Reading comprehension comprises two elements: listening comprehension and word decoding, which makes it clear that people may have a different ability to comprehend or decode words. A number of researchers have found that there are children facing problems in decoding words, but with good listening comprehension skills. Other children have good decoding skills, but weak listening comprehension. The first group has difficulties comprehending as it takes longer time and an effort to decode letters and words in case of a less clear meaning.
Decoding words is a necessary ability, but it is not sufficient for reading comprehension and one needs to develop language comprehension skills. At the same time, children with good decoding skills and weak listening comprehension are struggling with language difficulties that are an obstacle to reading comprehension.
Many educators have realized that there is a close relationship between vocabulary knowledge and reading comprehension. Under the main scientific theory of reading and listening comprehension, people build and integrate meaning from one text to another. This process is considered automatic as long as the reader is able to make a consistent representation of the text he or she is reading.
Background knowledge plays an important role in reading comprehension. A reader with insufficient background knowledge will find it difficult to draw inferences between information read in a text and information in the long-term memory. Readers with good background knowledge will have no difficulty as they use comprehension strategies. Some of these strategies are reproducing the information in their own words, finding the main information, setting questions about the main idea, making graphic and semantic organizers. By using such comprehension strategies good readers expand their knowledge background and are capable of deep comprehension and learning, including other thinking processes such as abstraction, generalization, and application.

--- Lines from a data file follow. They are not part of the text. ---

(** The caller's array is zeroed: no NUL is copied to it. *)
Definition receives (success : option ObClientLbAddress) : Prop := match success with Some s => client_host s = repeat 0 128 | None => True end.

Lemma split_white t r :
  Forall (fun a => ready a \/ resting t a) r ->
  (filter (fun a => white a) r = [] /\ Forall (resting t) r) \/
  exists l a r', r = l ++ a :: r' /\ Forall (resting t) l /\ ready a /\ filter (fun a => white a) r = a :: filter (fun a => white a) r'.
Proof.
  induction 1 as [|a r Ha Hr IH]; [by left|]. destruct Ha as [Ha|Ha].
  - right. exists [], a, r. destruct (id Ha) as (_ & Hw & _). rewrite filter_cons_True by done. done.
  - destruct (id Ha) as (Hb & _). rewrite filter_cons_False by (rewrite Hb; done). destruct IH as [[-> Hl]|(l & b & r' & -> & Hl & Hb' & ->)].
    + left. by split; [|constructor].
    + right. exists (a :: l), b, r'. split; [done|]. by split; [constructor|].
Qed.

Lemma in_time w t start c : settled t start c -> exists n, out_of_time clock w c start = (false, later w n).
Proof.
  intros (_ & _ & H). unfold out_of_time, get_current_time_us. destruct (Z.gtb_spec (lb_retry_timeout c) 0); [|by exists (ticks w); destruct w].
  destruct (Z.gtb_spec (clock (ticks w)) (start + u32 (lb_retry_timeout c * 1000))); [|by eexists].
  specialize (H ltac:(lia) (ticks w)). lia.
Qed.

(** What an attempt is, and what the loop should do with those that are left. *)
Definition outcome (w : World) (success : option ObClientLbAddress) (l : list attempt)
    (r : cres (bool * World * ObLbAddressList * ObClientLbConfig * option ObClientLbAddress)) : Prop :=
  let '(tried, failed, reached) := try_all mysql_real_connect (length (attempts w)) l in
  exists w' l' c', r = Ret (bool_decide (is_Some reached), w', l', c', report success reached) /\ attempts w' = attempts w ++ tried /\
    black_keys (blacklist w') = fold_left add_key (map attempt_key failed) (black_keys (blacklist w)).

Lemma outcome_stop w w' l' c' success : attempts w' = attempts w -> blacklist w' = blacklist w -> outcome w success [] (Ret (false, w', l', c', success)).
Proof. intros Ha Hb. exists w', l', c'. rewrite app_nil_r, Hb. by destruct success. Qed.

Lemma outcome_more w w' success t code l r :
  mysql_real_connect (length (attempts w)) t = Some code -> code <> ACCESS_DENIED -> attempts w' = attempts w ++ [t] ->
  black_keys (blacklist w') = add_key (black_keys (blacklist w)) (attempt_key t) -> outcome w' success l r -> outcome w success (t :: l) r.
Proof.
  intros Hc Hd Ha Hb H. unfold outcome in *. cbn [try_all]. rewrite Hc, (proj2 (Z.eqb_neq _ _) Hd).
  rewrite Ha, length_app, Nat.add_1_r in H. destruct (try_all _ _ l) as [[tried failed] reached]. destruct H as (w'' & l' & c' & -> & Ha' & Hb').
  exists w'', l', c'. split; [done|]. rewrite Ha', Hb', Hb, <- app_assoc. done.
Qed.

Lemma outcome_denied w w' l l' c' success t :
  mysql_real_connect (length (attempts w)) t = Some ACCESS_DENIED -> attempts w' = attempts w ++ [t] -> blacklist w' = blacklist w ->
  outcome w success (t :: l) (Ret (false, w', l', c', success)).
Proof. intros Hc Ha Hb. unfold outcome. cbn [try_all]. rewrite Hc. exists w', l', c'. rewrite Hb. by destruct success. Qed.

Lemma outcome_reached w w' l l' c' success t a :
  mysql_real_connect (length (attempts w)) t = None -> attempts w' = attempts w ++ [t] -> blacklist w' = blacklist w ->
  named a -> to_host t = lb_host a -> to_port t = lb_port a -> receives success ->
  outcome w success (t :: l)
    match success with
    | None => Ret (true, w', l', c', None)
    | Some s =>
        h ← TraceText.cstring (lb_host a);
        h ← store_bytes (client_host s) 0 h;
        Ret (true, w', l', c', Some (ClientLbAddress h (u32 (lb_port a))))
    end.
Proof.
  intros Hc Ha Hb Hna Hh Hp Hs. unfold outcome. cbn [try_all]. rewrite Hc. exists w', l', c'. rewrite Hb. split; [|done].
  destruct success as [s|]; [|done]. destruct Hna as (Hz & Hbs & Hl & Hpad). rewrite cstring_until, bind_ret by done. pose proof (length_until _ Hz).
  cbn [receives] in Hs. rewrite Hs, store_bytes_splice, bind_ret by (split; [lia|rewrite repeat_length; lia]). rewrite map_u8_bytes by (by apply until_bytes).
  rewrite splice_0, drop_repeat. fold (padded (until_nul (lb_host a))). unfold report. by rewrite Hh, Hp, <- Hpad.
Qed.

Lemma attempt_set_downs c d who l : map (attempt_of (set_downs c d) who) l = map (attempt_of c who) l.
Proof. done. Qed.

Lemma loop_tries t start who success :
  forall fuel l r flag w c n,
    with_memory w -> Forall (resting t) l -> Forall (fun a => ready a \/ resting t a) r -> 0 <= flag <= Z.of_nat (length l) ->
    Z.of_nat (length (l ++ r)) < 2 ^ 30 -> settled t start c -> receives success -> good_blacks n (blacklist w) -> 0 <= n ->
    n + Z.of_nat (length r) <= 2 ^ 30 -> 0 < lb_retry_all_downs c < 2 ^ 32 -> (length (filter (fun a => white a) r) <= fuel)%nat ->
    outcome w success (take (Z.to_nat (lb_retry_all_downs c)) (map (attempt_of c who) (filter (fun a => white a) r)))
      (connect_loop clock rand mysql_real_connect junk fuel w start (LbAddressList OBCLIENT_LB_OPTION_ROTATION flag (l ++ r)) c who success).
Proof.
  induction fuel as [|fuel IH]; intros l r flag w c n Hw Hl Hr Hf Hlen Hc Hs Hb Hn Hnr Hd Hfuel.
  all: pose proof Hc as (Hstr & Hclk & _).
  all: assert (Forall (fun a => white a \/ resting t a) (l ++ r)) as Hall
    by (apply Forall_app; split; [eapply Forall_impl; [exact Hl|by right]|eapply Forall_impl; [exact Hr|]; unfold ready; naive_solver]).
  all: cbn [connect_loop]; rewrite (still_black t w (l ++ r) _ flag c Hall) by (intros k; apply Hclk); rewrite bind_ret.
  all: destruct (split_white t r Hr) as [[Hnone Hrest]|(l2 & a & r2 & -> & Hl2 & Ha & Hws)]; rewrite ?Hnone, ?Hws in *; cbn in Hfuel; try lia.
  1,2: cbn [map]; rewrite take_nil, (none_left t) by (done || by apply Forall_app); rewrite bind_ret; by apply outcome_stop.
  apply Forall_app in Hr as [_ Hr]. apply Forall_cons in Hr as [_ Hr]. rewrite app_assoc in *. rewrite !length_app in Hlen. cbn in Hlen.
  destruct (attempted t (later w (S (ticks w))) flag (l ++ l2) a r2) as (m & flag' & a' & times & -> & Hf' & Hh & Hp & Hssl & Hwa & Hwt & Hi);
    [done|by apply Forall_app|done|done|rewrite length_app; lia|rewrite !length_app; cbn; lia|].
  rewrite bind_ret. cbn [add_arr]. rewrite lookup_app_r, Nat.sub_diag by lia. cbn [lookup list_lookup of_option]. rewrite bind_ret.
  rewrite decide_False by auto. rewrite Hh, Hp, Hssl. change (Attempt _ _ _ _) with (attempt_of c who a).
  replace (Z.to_nat (lb_retry_all_downs c)) with (S (Z.to_nat (lb_retry_all_downs c - 1))) by lia. cbn [map take].
  change (attempts (later (later w (S (ticks w))) m)) with (attempts w).
  assert (named a') as Hna by (destruct Ha as ((? & ? & ? & ?) & _); unfold named; by rewrite Hh).
  destruct (mysql_real_connect (length (attempts w)) (attempt_of c who a)) as [code|] eqn:Ec.
  2: { rewrite <- Hh, <- Hp. by apply outcome_reached. }
  destruct (Z.eqb_spec code ACCESS_DENIED) as [->|Hcode]; [by apply outcome_denied|].
  destruct (blackened (log_attempt (later (later w (S (ticks w))) m) (attempt_of c who a) (Some (Refused code))) a' c n times)
    as (b & -> & Hgb & Hkb); [done..|cbn in Hnr; rewrite length_app in Hnr; cbn in Hnr; lia|].
  rewrite bind_ret. set (w2 := LoadBalance.set_blacklist _ b). destruct (in_time w2 t start c Hc) as [k ->]. cbn [lb_option rotation_flag add_arr].
  rewrite insert_app_r_alt, Nat.sub_diag by lia. cbn [insert list_insert].
  eapply outcome_more; [exact Ec|done|instantiate (1 := later w2 k); done| |].
  { cbn. rewrite Hkb. unfold key_of, attempt_key. cbn. by rewrite Hh, Hp. }
  assert (lb_retry_all_downs (set_downs c (u32 (lb_retry_all_downs c - 1))) = lb_retry_all_downs c - 1) as Hdd
    by (cbn -[u32]; unfold u32, wrap; rewrite Z.mod_small; lia).
  rewrite Hdd. destruct (Z.leb_spec (lb_retry_all_downs c - 1) 0).
  { replace (Z.to_nat (lb_retry_all_downs c - 1)) with 0%nat by lia. by apply outcome_stop. }
  set (a2 := set_state a' OBCLIENT_LB_BLACK _). replace ((l ++ l2) ++ a2 :: r2) with (((l ++ l2) ++ [a2]) ++ r2) by (by rewrite <- app_assoc).
  rewrite <- (attempt_set_downs c (u32 (lb_retry_all_downs c - 1))). assert (settled t start (set_downs c (u32 (lb_retry_all_downs c - 1)))) as Hc2 by exact Hc.
  revert Hdd Hc2. generalize (set_downs c (u32 (lb_retry_all_downs c - 1))) as c2. intros c2 Hdd Hc2. rewrite <- Hdd. rewrite length_app in Hnr. cbn in Hnr.
  apply IH with (n + 1); rewrite ?Hdd; try done.
  - repeat apply Forall_app_2; [done..|]. constructor; [|constructor]. split; [done|]. split; [apply Hclk|done].
  - rewrite !length_app. rewrite length_app in Hf'. cbn. lia.
  - rewrite !length_app. cbn. lia.
  - lia.
  - lia.
  - lia.
  - lia.
Qed.

(** * From the caller's list *)

(** What an attempt takes of an address. *)
Definition view (a : ObLbAddress) : bytes * Z * bool := (lb_host a, lb_port a, use_ssl a).

Lemma started w : with_memory w -> forall l i, Forall named l -> exists arr, start_addresses junk w i l = (w, arr) /\ Forall ready arr /\ map view arr = map view l.
Proof.
  intros Hw l. induction l as [|a l IH]; intros i Hl; [by exists []|]. apply Forall_cons in Hl as [Ha Hl]. cbn [start_addresses].
  set (a1 := LbAddress _ _ _ _ _ _ _ _ None).
  assert (init_connect_info junk w (positive_weight a1) = (w, set_connect_info (positive_weight a1) (Some first_info))) as ->.
  { unfold init_connect_info. replace (connect_info (positive_weight a1)) with (@None ConnectInfo) by (unfold positive_weight; by case_match).
    by rewrite !(lb_alloc_ok w Hw). }
  destruct (IH (i + 1) Hl) as (arr & -> & Hr & Hv). eexists. split; [done|].
  split; [constructor; [|done]|cbn; rewrite Hv; f_equal; unfold positive_weight; by case_match].
  unfold positive_weight. destruct (Z.leb_spec (lb_weight a1) 0); (split; [exact Ha|]); by repeat split; cbn; try lia.
Qed.

Definition since (t : Z) (b : BlackList) : Prop := Forall (fun x => t <= black_since x) (default [] (blacks b)).

Lemma marked w t arr :
  since t (blacklist w) -> Forall ready arr ->
  exists arr', mark_black w arr = Ret arr' /\ Forall (fun a => ready a \/ resting t a) arr' /\ length arr' = length arr /\
    filter (fun a => white a) arr' = filter (fun a => listed (black_keys (blacklist w)) (key_of a) = false) arr.
Proof.
  intros Ht. induction 1 as [|a arr Ha _ IH]; [by exists []|]. destruct IH as (arr' & He & Hr & Hl & Hf). cbn [mark_black].
  pose proof Ha as (Hn & Hw & Hwt & _). unfold is_at_blacklist. rewrite (key_read _ Hn), !bind_ret, He, bind_ret. unfold since, black_keys in *.
  destruct (blacks (blacklist w)) as [l|] eqn:El; cbn [default option_fmap id] in *.
  - pose proof (find_listed (key_of a) l) as Hk. destruct (find_black (key_of a) l) as [[i b]|].
    + destruct Hk as [Hb Hk]. eexists. split; [done|]. rewrite !filter_cons_False by (cbn [key_of]; rewrite ?Hk; discriminate). split; [|split; [cbn; lia|done]].
      constructor; [|done]. right. split; [done|]. split; [|done]. cbn. by apply (proj1 (Forall_lookup _ _) Ht _ _ Hb).
    + eexists. split; [done|]. rewrite !filter_cons_True by done. rewrite Hf. split; [constructor; [by left|done]|]. split; [cbn; lia|done].
  - eexists. split; [done|]. rewrite !filter_cons_True by done. rewrite Hf. split; [constructor; [by left|done]|]. split; [cbn; lia|done].
Qed.

(** The attempts that a list of addresses allows. *)
Definition allowed (c : ObClientLbConfig) (b : BlackList) (l : list attempt) : list attempt :=
  take (Z.to_nat (lb_retry_all_downs c)) (filter (fun t => listed (black_keys b) (attempt_key t) = false) l).

Lemma views_attempts c who arr l : map view arr = map view l -> map (attempt_of c who) arr = map (attempt_of c who) l.
Proof.
  revert l. induction arr as [|a arr IH]; intros [|b l]; [done..|]. cbn. intros [= Hh Hp Hs Hl]. rewrite (IH l Hl). unfold attempt_of. by rewrite Hh, Hp, Hs.
Qed.

Lemma filter_attempts c who keys arr :
  map (attempt_of c who) (filter (fun a => listed keys (key_of a) = false) arr) =
  filter (fun t => listed keys (attempt_key t) = false) (map (attempt_of c who) arr).
Proof.
  induction arr as [|a arr IH]; [done|]. cbn [map]. destruct (listed keys (key_of a)) eqn:E.
  - rewrite !filter_cons_False; [done| |]; [change (attempt_key (attempt_of c who a)) with (key_of a)|]; by rewrite E.
  - rewrite !filter_cons_True by done. cbn [map]. by rewrite IH.
Qed.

Good readers with missing background knowledge are involved in the same comprehension processes as they first build up their knowledge. Good readers need to use their background knowledge strategically when reading difficult texts. To comprehend such texts readers have to make an effort and use comprehension activities such as drawing inferences between background knowledge and information read in the text, reading the text several times by using strategies for a backward and forward search to find information to confirm or change an interpretation, setting questions to get missing information, summarizing, making a choice between a literal and a figurative interpretation of the information.
America's Choice, a U,S, educational organization, has developed a teacher-led program, Literacy Navigator, aimed at improving reading comprehension skills in grades four to 10. The program is meant for students who are able to decode texts, but have difficulty comprehending information. America's Choice used Kintsch's Construction Integration (Cl) theory of reading comprehension as a basis for the program. Each lesson has a single topic and texts differ in difficulty starting from an easy one and progressing to more difficult ones. Each lesson is designed to require the use of reading strategies.